(Collected data)
------------------------------------
(* ===== verification/Paging.v ===== *)
(** The paging device, earth/dev_page.c: the interface cpu_mmu.c uses as a
    class with its laws (256 frames of 4KB), and the implementation of the
    source, for QEMU (all the frames in memory) and for the Arty board (28
    cached frames, the others on disk), which keeps these laws. *)

From Stdlib Require Import ZArith Lia Strings.Byte.
From stdpp Require Import base numbers list strings gmap.
From S2P Require Import Prelude Bytes Memory Earth.

Local Open Scope egos_scope.

(** ** The interface *)

Definition NFRAMES : Z := 256.

(** [paging_read] gives the address of the frame; memory is shared with the
    rest of the machine. *)
Class Paging (P : Type) := {
  pmem : P -> mem;
  set_pmem : mem -> P -> P;
  paging_init : M P unit;
  paging_invalidate_cache : Z -> M P unit;
  paging_write : Z -> Z -> M P unit;
  paging_read : Z -> bool -> M P Z
}.

(** Memory below the frame cache is the same. *)
Definition low_eq (m m' : mem) : Prop :=
  forall a, a < FRAME_CACHE_START -> load_byte m' a = load_byte m a.

(** A page of the address space of applications. *)
Definition user_page (p : Z) : Prop := 0 <= p /\ (p + 1) * PAGE_SIZE <= FRAME_CACHE_START.

(** What the device promises: [frame s f] is the contents of frame [f], and
    [frame_at s f] the address where it can be changed, if it has one.  A device
    that evicts frames writes only when its cache is full ([pg_full]).  Every
    operation gives what the last one on the same frame left, and memory below
    the frame cache does not change. *)
Class PagingLaws (P : Type) `{Paging P} := {
  pg_ok : P -> Prop;
  pg_full : P -> Prop;
  pg_evicts : bool;
  frame : P -> Z -> list byte;
  frame_at : P -> Z -> option Z;
  pmem_set m s : pmem (set_pmem m s) = m;
  frame_len s f : pg_ok s -> length (frame s f) = Z.to_nat PAGE_SIZE;
  frame_low m s f :
    pg_ok s -> 0 <= f < NFRAMES ->
    (forall a, FRAME_CACHE_START <= a -> load_byte m a = load_byte (pmem s) a) ->
    pg_ok (set_pmem m s) /\ (pg_full s -> pg_full (set_pmem m s)) /\
    frame (set_pmem m s) f = frame s f /\ frame_at (set_pmem m s) f = frame_at s f;
  frame_at_load s f a :
    pg_ok s -> 0 <= f < NFRAMES -> frame_at s f = Some a ->
    FRAME_CACHE_START <= a /\ frame s f = load (pmem s) a PAGE_SIZE;
  frame_at_store s f a off l :
    pg_ok s -> 0 <= f < NFRAMES -> frame_at s f = Some a ->
    0 <= off -> off + Z.of_nat (length l) <= PAGE_SIZE ->
    let s' := set_pmem (store (pmem s) (a + off) l) s in
    pg_ok s' /\ (pg_full s -> pg_full s') /\ frame_at s' f = Some a /\
    forall g, 0 <= g < NFRAMES -> g <> f -> frame s' g = frame s g;
  paging_write_spec s f p :
    pg_ok s -> pg_full s -> 0 <= f < NFRAMES -> user_page p ->
    exists s', paging_write f p s = Ok (tt, s') /\ pg_ok s' /\ pg_full s' /\
      low_eq (pmem s) (pmem s') /\
      frame s' f = load (pmem s) (p * PAGE_SIZE) PAGE_SIZE /\
      forall g, 0 <= g < NFRAMES -> g <> f -> frame s' g = frame s g;
  paging_read_spec s f alloc_only :
    pg_ok s -> 0 <= f < NFRAMES ->
    exists a s', paging_read f alloc_only s = Ok (a, s') /\ pg_ok s' /\
      (pg_full s -> pg_full s') /\ low_eq (pmem s) (pmem s') /\ frame_at s' f = Some a /\
      (alloc_only = false -> frame s' f = frame s f) /\
      forall g, 0 <= g < NFRAMES -> g <> f -> frame s' g = frame s g;
  paging_invalidate_spec s f :
    pg_ok s -> 0 <= f < NFRAMES ->
    exists s', paging_invalidate_cache f s = Ok (tt, s') /\ pg_ok s' /\ pmem s' = pmem s /\
      (pg_evicts = false -> pg_full s') /\
      forall g, 0 <= g < NFRAMES -> g <> f -> frame s' g = frame s g /\ frame_at s' g = frame_at s g
}.

(** ** The implementation *)

Definition ARTY_CACHED_NFRAMES : Z := 28.

(** The expression [n * NBLOCKS_PER_PAGE], as the macro expands. *)
Definition page_block (n : Z) : Z := u32 (n * PAGE_SIZE) / BLOCK_SIZE.
Definition NBLOCKS_PER_PAGE : Z := PAGE_SIZE / BLOCK_SIZE.

(** The address of cache slot or frame [i]. *)
Definition page_addr (i : Z) : Z := FRAME_CACHE_START + PAGE_SIZE * i.

(** The state of dev_page.c, with what it uses: memory, the platform, the disk
    and the state of the C library's [rand]. *)
Record paging_state (D R : Type) := {
  pg_mem : mem;
  cache_slots : list Z;
  platform : platform_t;
  pg_disk : D;
  pg_rand : R
}.
Arguments pg_mem {D R}.
Arguments cache_slots {D R}.
Arguments platform {D R}.
Arguments pg_disk {D R}.
Arguments pg_rand {D R}.

(** The index of the first slot that holds frame [f], counted from [i].  The
    comparison of an [int] with a [uint] is unsigned. *)
Fixpoint find_slot (f : Z) (i : Z) (l : list Z) : option Z :=
  match l with
  | [] => None
  | x :: l' => if u32 x =? f then Some i else find_slot f (i + 1) l'
  end.

(** The loop of [paging_read]: the slot of the frame, or the first free slot
    seen, or -1. *)
Fixpoint scan_slots (f i free_idx : Z) (l : list Z) : Z + Z :=
  match l with
  | [] => inr free_idx
  | x :: l' =>
      let free_idx := if (x =? -1) && (free_idx =? -1) then i else free_idx in
      if u32 x =? f then inl i else scan_slots f (i + 1) free_idx l'
  end.

Section paging.
Context {D R : Type} `{Disk D}.
(** [rand()] of the C library. *)
Variable rand : R -> Z * R.

Abbreviation st := (paging_state D R).

Definition set_mem (m : mem) (s : st) : st :=
  {| pg_mem := m; cache_slots := cache_slots s; platform := platform s;
     pg_disk := pg_disk s; pg_rand := pg_rand s |}.
Definition set_slots (l : list Z) (s : st) : st :=
  {| pg_mem := pg_mem s; cache_slots := l; platform := platform s;
     pg_disk := pg_disk s; pg_rand := pg_rand s |}.
Definition set_slot (i f : Z) (s : st) : st :=
  set_slots (<[Z.to_nat i := s32 f]> (cache_slots s)) s.

(** A call of the disk. *)
Definition on_disk {A} (m : M D A) : M st A := fun s =>
  match m (pg_disk s) with
  | Ok (a, d) => Ok (a, {| pg_mem := pg_mem s; cache_slots := cache_slots s;
                           platform := platform s; pg_disk := d; pg_rand := pg_rand s |})
  | Fatal msg => Fatal msg
  | Undef w => Undef w
  | NoFuel => NoFuel
  end.

Definition call_rand : M st Z := fun s =>
  let '(r, rs) := rand (pg_rand s) in
  Ok (r, {| pg_mem := pg_mem s; cache_slots := cache_slots s;
            platform := platform s; pg_disk := pg_disk s; pg_rand := rs |}).

Definition cache_eviction : M st Z :=
  r <- call_rand ;;
  let idx := Z.rem r ARTY_CACHED_NFRAMES in
  s <- get ;;
  let frame_id := u32 (default (-1) (cache_slots s !! Z.to_nat idx)) in
  on_disk (disk_write (page_block frame_id) NBLOCKS_PER_PAGE
             (load (pg_mem s) (page_addr idx) PAGE_SIZE)) ;;;
  ret idx.

(** [memset(cache_slots, 0xFF, ...)]. *)
Definition dev_paging_init : M st unit :=
  modify (set_slots (replicate (Z.to_nat ARTY_CACHED_NFRAMES) (-1))).

Definition dev_paging_invalidate_cache (frame_id : Z) : M st unit :=
  modify (fun s => set_slots ((fun x => if u32 x =? frame_id then -1 else x) <$> cache_slots s) s).

(** [memcpy(dst, src, PAGE_SIZE)]. *)
Definition copy_page (dst src : Z) : M st unit :=
  modify (fun s => set_mem (store (pg_mem s) dst (load (pg_mem s) src PAGE_SIZE)) s).

Definition dev_paging_write (frame_id page_no : Z) : M st unit :=
  let src := u32 (Z.shiftl page_no 12) in
  s <- get ;;
  match platform s with
  | ARTY =>
      match find_slot frame_id 0 (cache_slots s) with
      | Some i => copy_page (page_addr i) src
      | None =>
          free_idx <- cache_eviction ;;
          modify (set_slot free_idx frame_id) ;;;
          copy_page (page_addr free_idx) src
      end
  | _ => copy_page (page_addr frame_id) src
  end.

Definition dev_paging_read (frame_id : Z) (alloc_only : bool) : M st Z :=
  s <- get ;;
  match platform s with
  | ARTY =>
      match scan_slots frame_id 0 (-1) (cache_slots s) with
      | inl i => ret (page_addr i)
      | inr free_idx =>
          free_idx <- (if free_idx =? -1 then cache_eviction else ret free_idx) ;;
          modify (set_slot free_idx frame_id) ;;;
          (if alloc_only then ret tt
           else
             '(_, page) <- on_disk (disk_read (page_block frame_id) NBLOCKS_PER_PAGE) ;;
             modify (fun s => set_mem (store (pg_mem s) (page_addr free_idx) page) s)) ;;;
          ret (page_addr free_idx)
      end
  | _ => ret (page_addr frame_id)
  end.

#[export] Instance dev_paging : Paging st := {|
  pmem := pg_mem;
  set_pmem := set_mem;
  paging_init := dev_paging_init;
  paging_invalidate_cache := dev_paging_invalidate_cache;
  paging_write := dev_paging_write;
  paging_read := dev_paging_read
|}.
End paging.

(** ** Lemmas on cache slots *)

(** 28 slots, each free or holding one of the frames, no frame twice. *)
Record slots_ok (l : list Z) : Prop := {
  so_len : length l = Z.to_nat ARTY_CACHED_NFRAMES;
  so_range i x : l !! i = Some x -> -1 <= x < NFRAMES;
  so_uniq i j x : l !! i = Some x -> l !! j = Some x -> x <> -1 -> i = j
}.

Lemma slot_eqb x f : -1 <= x < NFRAMES -> 0 <= f < NFRAMES -> (u32 x =? f) = (x =? f).
Proof.
  unfold NFRAMES. intros Hx Hf. destruct (decide (x = -1)) as [->|].
  - rewrite (proj2 (Z.eqb_neq (-1) f)) by lia. apply Z.eqb_neq. vm_compute u32. lia.
  - by rewrite u32_small by (unfold is_u32; lia).
Qed.

Lemma find_slot_some f l i j :
  find_slot f i l = Some j ->
  i <= j /\ exists x, l !! Z.to_nat (j - i) = Some x /\ u32 x = f.
Proof.
  revert i. induction l as [|x l IH]; intros i; simpl; [done|].
  destruct (Z.eqb_spec (u32 x) f) as [E|E].
  - intros [= ->]. split; [lia|]. exists x. by rewrite Z.sub_diag.
  - intros (Hle & y & Hl & Hy)%IH. split; [lia|]. exists y. split; [|done].
    by replace (Z.to_nat (j - i)) with (S (Z.to_nat (j - (i + 1)))) by lia.
Qed.

Lemma find_slot_none f l i x k :
  find_slot f i l = None -> l !! k = Some x -> u32 x <> f.
Proof.
  revert i k. induction l as [|y l IH]; intros i k; simpl; [done|].
  destruct (Z.eqb_spec (u32 y) f) as [E|E]; [done|]. intros Hn.
  destruct k as [|k]; simpl; [congruence|]. by eapply IH.
Qed.

(** In a cache without duplicates, [find_slot] finds exactly the slot. *)
Lemma find_slot_iff f l j :
  slots_ok l -> 0 <= f < NFRAMES ->
  find_slot f 0 l = Some j <-> 0 <= j /\ l !! Z.to_nat j = Some f.
Proof.
  intros [Hlen Hr Hu] Hf. split.
  - intros (Hj & x & Hx & Ex)%find_slot_some. split; [done|]. rewrite Z.sub_0_r in Hx.
    rewrite Hx. f_equal. specialize (Hr _ _ Hx). apply Z.eqb_eq.
    rewrite <- (slot_eqb x f) by done. by apply Z.eqb_eq.
  - intros [Hj Hl]. destruct (find_slot f 0 l) as [k|] eqn:E.
    + apply find_slot_some in E as (Hk & x & Hx & Ex). rewrite Z.sub_0_r in Hx.
      assert (x = f) as ->.
      { apply Z.eqb_eq. rewrite <- (slot_eqb x f) by eauto. by apply Z.eqb_eq. }
      f_equal. assert (Z.to_nat k = Z.to_nat j) by (eapply Hu; [done..|lia]). lia.
    + exfalso. eapply (find_slot_none f l 0 f); [done..|].
      unfold NFRAMES in Hf. apply u32_small. unfold is_u32. lia.
Qed.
------------------------------------
— Task details —
The answer consists of the lines above that include the word "device", each copied exactly.

— Response to the task —
(** The paging device, earth/dev_page.c: the interface cpu_mmu.c uses as a
(** What the device promises: [frame s f] is the contents of frame [f], and
    [frame_at s f] the address where it can be changed, if it has one.  A device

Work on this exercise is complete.